Zbigniew Stonoga ponownie może mieć problemy z prawem. Według naszych informacji biznesmen pod wpływem alkoholu miał oddać mocz w recepcji hotelu Marriott. Następnie znieważył policjanta, a podczas podpisywania protokołu kopnął go w rękę.
W środę w nocy Stonoga został zatrzymany w warszawskim hotelu Marriott za nieobyczajne zachowanie. Biznesmen próbował wynająć pokój, jednak obsługa odmówiła. – Poirytowany Stonoga zdjął spodnie i oddał mocz w recepcji, co zarejestrowały hotelowe kamery – informuje nas znajomy interweniującego policjanta.
Były kandydat na posła prawdopodobnie odpowie także za zniewagę funkcjonariusza. Stonoga odmówił badania alkomatem, a gdy policjant podawał mu protokół do podpisania, biznesmen zaczął zachowywać się agresywnie i kopnął funkcjonariusza w rękę. Sprawa była na tyle poważna, że policjant musiał wziąć urlop zdrowotny. Za atak na funkcjonariusza Stonodze grozi kara pozbawienia wolności od roku do lat 10.

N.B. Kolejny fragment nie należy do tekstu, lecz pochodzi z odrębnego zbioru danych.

Lemma buildRoute_keeps clk cfg pools d b route d' b' :
  plans_ok (Snapshot.trafficReg d) → buildRoute clk cfg pools d b route = (d', Ok b') →
  plans_ok (Snapshot.trafficReg d') ∧ seenIDs b' = {[route_ID route]} ∪ seenIDs b ∧
  requiresMTLS b' = requiresMTLS b || rp_RequireMTLS (route_Policy route) ∧
  ∃ p, pluginPolicyFromConfig (route_ID route) (rp_Plugins (route_Policy route)) (filterNames b) = Ok (p, filterNames b').
Proof.
  intros Hok E. pose proof (buildRoute_shape clk cfg pools d d b b route Hok Hok eq_refl) as (Hok' & _). rewrite E in Hok'. split; [done|].
  unfold buildRoute in E. destruct (checkRoute _ _ _); [done|]. destruct (pluginPolicyFromConfig _ _ _) as [[p names]|]; [|done].
  destruct (cachePolicyFromConfig _ _); [|done]. destruct (trafficConfigFromRoute _ _) as [[[tc st] ca]|]; [|done].
  destruct (routeTraffic _ _ _ _ _ _ _ _) as [d1 [[[[[? ?] ?] ?] ?]|]]; [|done]. injection E as _ <-. simpl. split_and!; [done..|by exists p].
Qed.
Lemma buildRoutes_exactly clk cfg (pools : gmap string string) rs d b :
  plans_ok (Snapshot.trafficReg d) →
  (succeeds (buildRoutes clk cfg pools rs d b).2 ↔
   Forall (routeBuilds (λ n, is_Some (pools !! n))) rs ∧ NoDup (route_ID <$> rs) ∧ (∀ id, id ∈ route_ID <$> rs → id ∉ seenIDs b) ∧
   pluginsBuild (filterNames b) rs) ∧
  (∀ b', (buildRoutes clk cfg pools rs d b).2 = Ok b' → requiresMTLS b' = requiresMTLS b || mtlsWanted rs).
Proof.
  revert d b. induction rs as [|r rs IH]; intros d b Hok; cbn [buildRoutes].
  { split; [|intros b' [= <-]; by rewrite orb_false_r]. split; [|by eexists]. intros _. split_and!; [done|constructor| |done]. by intros id ?%elem_of_nil. }
  pose proof (buildRoute_exactly clk cfg pools d b r Hok) as He. destruct (buildRoute clk cfg pools d b r) as [d1 [b1|e1]] eqn:E.
  - apply buildRoute_keeps in E as (Hok1 & Hs & Hm & p & Hp); [|done]. destruct (IH d1 b1 Hok1) as [H1 H2]. split.
    + rewrite H1, fmap_cons, NoDup_cons, Forall_cons, Hs. destruct He as [He _]. destruct He as (Hb & Hn & _); [by eexists|]. cbn [pluginsBuild].
      setoid_rewrite elem_of_cons. setoid_rewrite elem_of_union. setoid_rewrite elem_of_singleton. split.
      * intros (? & ? & Hd & ?). split_and!; try done; [set_solver..|]. by exists p, (filterNames b1).
      * intros ([? ?] & [? ?] & Hd & (p' & names & Hp' & ?)). rewrite Hp in Hp'. injection Hp' as <- <-. split_and!; try done. set_solver.
    + intros b' Hb'. rewrite (H2 b' Hb'), Hm. unfold mtlsWanted. simpl. by rewrite orb_assoc.
  - split; [|done]. split; [by intros [? ?]|]. rewrite Forall_cons. intros ([Hb _] & _ & Hd & (p & names & Hp & _)).
    destruct He as [_ He]. destruct He as [? [=]]. split_and!; [done| |by eexists]. apply Hd. by left.
Qed.

Lemma buildPools_names clk order cfg d d' P C :
  order ≡ₚ map_to_list (Config.Pools cfg) → buildPools clk order d ∅ ∅ = (d', Ok (P, C)) →
  ∀ n, is_Some (P !! n) ↔ is_Some (Config.Pools cfg !! n).
Proof.
  intros Hperm H n. apply buildPools_spec in H as (HP & _). rewrite HP, lookup_empty. case_decide as Hin; rewrite Hperm, list_elem_of_fmap in Hin.
  - destruct Hin as ([m p] & -> & Hm%elem_of_map_to_list). simpl. rewrite Hm. split; by eexists.
  - split; [by intros [? ?]|]. intros [p Hp]. destruct Hin. exists (n, p). split; [done|]. by apply elem_of_map_to_list.
Qed.
Lemma routeBuilds_names (h1 h2 : string → Prop) r : (∀ n, h1 n ↔ h2 n) → routeBuilds h1 r → routeBuilds h2 r.
Proof.
  intros H [? ? ? ? ? (tc & st & ca & E & Ht)]. split; try done; [by apply H|]. exists tc, st, ca. split; [done|]. rewrite <- !H. done.
Qed.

Po wydarzeniach w hotelu biznesmen został przywieziony do szpitala, prawdopodobnie na badanie krwi. Tam również zachowywał się agresywnie. W kierunku badającej go lekarki użył słów uznawanych za obelżywe, więc finalnie został przetransportowany na Izbę Wytrzeźwień przy ulicy Kolskiej.

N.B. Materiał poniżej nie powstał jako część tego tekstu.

Lemma Allow_failures now addr l : failures (Allow now addr l).1 = failures l.
Proof. unfold Allow. destruct (blocked _ _ _); [done|]. by case_match. Qed.
Lemma step_settings l e : maxFailures (step l e) = maxFailures l ∧ blockFor (step l e) = blockFor l.
Proof.
  destruct e as [now addr|now addr|addr]; simpl.
  - unfold Allow. destruct (blocked _ _ _); [done|]. by case_match.
  - unfold RecordFailure. by case_match.
  - unfold ResetFailures. by case_match.
Qed.
(** A block that has begun lasts: nothing during it moves its end. *)
Lemma step_blocked ip t0 till l e st :
  during t0 till e → failures l !! ip = Some st → blockedTill st = till →
  ∃ st', failures (step l e) !! ip = Some st' ∧ blockedTill st' = till ∧ (resets ip e = false → count st' = count st).
Proof.
  intros Hd Hst Ht. destruct e as [now addr|now addr|addr]; simpl in *.
  - rewrite Allow_failures. by exists st.
  - unfold RecordFailure. destruct (decide (clientIP addr = ip)) as [E|E].
    + rewrite E, Hst. simpl. rewrite Ht. destruct (Z.ltb_spec now till); [|lia]. simpl. rewrite lookup_insert_eq. by exists st.
    + case_match; simpl; rewrite lookup_insert_ne by done; by exists st.
  - unfold ResetFailures. destruct (decide (clientIP addr = ip)) as [E|E].
    + rewrite E, Hst. simpl. rewrite lookup_insert_eq. eexists. split_and!; [done..|]. by rewrite bool_decide_true.
    + case_match; simpl; rewrite ?lookup_insert_ne by done; by exists st.
Qed.
Lemma steps_blocked ip t0 till l evs st :
  Forall (during t0 till) evs → failures l !! ip = Some st → blockedTill st = till →
  ∃ st', failures (foldl step l evs) !! ip = Some st' ∧ blockedTill st' = till ∧
         (forallb (λ e, negb (resets ip e)) evs = true → count st' = count st) ∧
         maxFailures (foldl step l evs) = maxFailures l ∧ blockFor (foldl step l evs) = blockFor l.
Proof.
  intros Hd. revert l st. induction Hd as [|e evs He _ IH]; intros l st Hst Ht; [by exists st|]. simpl.
  destruct (step_blocked ip t0 till l e st) as (st1 & H1 & H2 & H3); [done..|].
  destruct (IH (step l e) st1 H1 H2) as (st' & H4 & H5 & H6 & H7 & H8). destruct (step_settings l e) as [E1 E2].
  exists st'. split_and!; [done..| |congruence|congruence]. intros [Hr Hrs]%andb_prop. rewrite H6 by done. apply H3. by destruct (resets ip e).
Qed.

(** The failure that reaches the limit locks its address out for the whole
    block: every request from the address is refused, whatever any client
    does in the meantime, a successful login included.  And the count is kept:
    without a successful login, the first failure after the block starts the
    next one. *)
Theorem admin_lockout l addr t0 evs :
  let ip := clientIP addr in
  let n := default 0 (count <$> failures l !! ip) in
  let l' := foldl step (RecordFailure t0 addr l) evs in
  zeroTime ≤ t0 → blocked l ip t0 = false → maxFailures l ≤ n + 1 → 0 < blockFor l → Forall (during t0 (t0 + blockFor l)) evs →
  (∀ t addr', clientIP addr' = ip → t < t0 + blockFor l → Allow t addr' l' = (l', false)) ∧
  (forallb (λ e, negb (resets ip e)) evs = true → 0 ≤ n →
   ∀ t1 t, t0 + blockFor l ≤ t1 → t < t1 + blockFor l → blocked (RecordFailure t1 addr l') ip t = true).
Proof.
  intros ip n l' Hz Hb Hn Hpos Hd.
  assert (failures (RecordFailure t0 addr l) !! ip = Some (mkFailureState (n + 1) (t0 + blockFor l))) as Hst.
  { unfold RecordFailure. fold ip. unfold blocked in Hb. clearbody ip.
    assert (count (default (mkFailureState 0 zeroTime) (failures l !! ip)) = n) as -> by (unfold n; by destruct (failures l !! ip)).
    assert (t0 <? blockedTill (default (mkFailureState 0 zeroTime) (failures l !! ip)) = false) as ->
      by (destruct (failures l !! ip); simpl; [done|lia]).
    simpl. rewrite lookup_insert_eq. by rewrite (proj2 (Z.leb_le _ _) Hn). }
  assert (blockFor (RecordFailure t0 addr l) = blockFor l ∧ maxFailures (RecordFailure t0 addr l) = maxFailures l) as [Eb Em]
    by (unfold RecordFailure; by case_match).
  destruct (steps_blocked ip t0 (t0 + blockFor l) _ evs _ Hd Hst eq_refl) as (st & H1 & H2 & H3 & H4 & H5). fold l' in H1, H4, H5.
  split.
  - intros t addr' E Ht. unfold Allow, blocked. rewrite E, H1, H2. by rewrite (proj2 (Z.ltb_lt _ _) Ht).
  - intros Hr Hn0 t1 t Ht1 Ht. unfold RecordFailure. fold ip. rewrite H1. simpl. rewrite H2.
    destruct (Z.ltb_spec t1 (t0 + blockFor l)); [lia|]. unfold blocked. simpl. rewrite lookup_insert_eq. simpl.
    rewrite H4, H5, Em, Eb, H3 by done. simpl. destruct (Z.leb_spec (maxFailures l) (n + 1 + 1)); [|lia]. by apply Z.ltb_lt.
Qed.

Lemma admin_lockout_witness :
  let l := NewRateLimiter 0 0 1 0 in
  (Allow (5 * Minute) "10.0.0.7:99" (foldl step (RecordFailure Minute "10.0.0.7:1" l) [EReset "10.0.0.7:2"; EAllow (2 * Minute) "10.0.0.8:1"])).2 = false.
Proof.
  intros l. rewrite (proj1 (admin_lockout l "10.0.0.7:1" Minute [EReset "10.0.0.7:2"; EAllow (2 * Minute) "10.0.0.8:1"]
    ltac:(vm_compute; discriminate) eq_refl ltac:(vm_compute; discriminate) eq_refl ltac:(by repeat constructor)) (5 * Minute) "10.0.0.7:99"); done.
Defined.
Example admin_burst :
  ((λ n, (Allow Minute "10.0.0.7:1" (foldl (λ l _, (Allow Minute "10.0.0.7:1" l).1) (NewRateLimiter 0 0 0 0) (seq 0 n))).2) <$> [0; 9; 10]%nat)
  = [true; true; false].
Proof. vm_compute. reflexivity. Qed.

(** ** The history *)

Definition history_ok (s : AdminStore) : Prop :=
  (length (previous s) ≤ bundleHistoryLimit)%nat ∧ (current s ≠ "" → is_Some (bundles s !! current s)) ∧
  Forall (λ v, v ≠ "" ∧ is_Some (bundles s !! v)) (previous s) ∧ (∀ v b, bundles s !! v = Some b → version b = v).
Lemma Record_history b s : history_ok s → history_ok (Record_ b s).
Proof.
  intros (H1 & H2 & H3 & H4). unfold Record_. case_decide as Hv; [done|]. set (s1 := if decide _ then s else _).
  assert ((length (previous s1) ≤ bundleHistoryLimit)%nat ∧ Forall (λ v, v ≠ "" ∧ is_Some (bundles s !! v)) (previous s1) ∧ bundles s1 = bundles s)
    as (E1 & E2 & E3).
  { unfold s1. case_decide as Hc; [done|]. split_and!; [apply List.firstn_le_length| |done].
    apply Forall_take, Forall_cons. split; [split; [naive_solver|apply H2; naive_solver]|done]. }
  split_and!; simpl; rewrite ?E3.
  - done.
  - intros _. rewrite lookup_insert_eq. by eexists.
  - eapply Forall_impl; [exact E2|]. intros v [Hne Hs]. split; [done|]. rewrite lookup_insert_is_Some'. by right.
  - intros v c. destruct (decide (version b = v)) as [<-|Hne]; [rewrite lookup_insert_eq; by intros [= <-]|].
    rewrite lookup_insert_ne by done. apply H4.
Qed.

W celu potwierdzenia informacji próbowaliśmy skontaktować się z warszawską policją, jednak do chwili opublikowania artykułu rzecznik prasowy Komendanta Stołecznego Policji nie odpowiedział na nasze pytania.
Również w środę w Internecie ukazał się film, na którym pijany Stonoga rozbija szybę. Nie mamy jednak informacji, czy ma to związek z jego zatrzymaniem.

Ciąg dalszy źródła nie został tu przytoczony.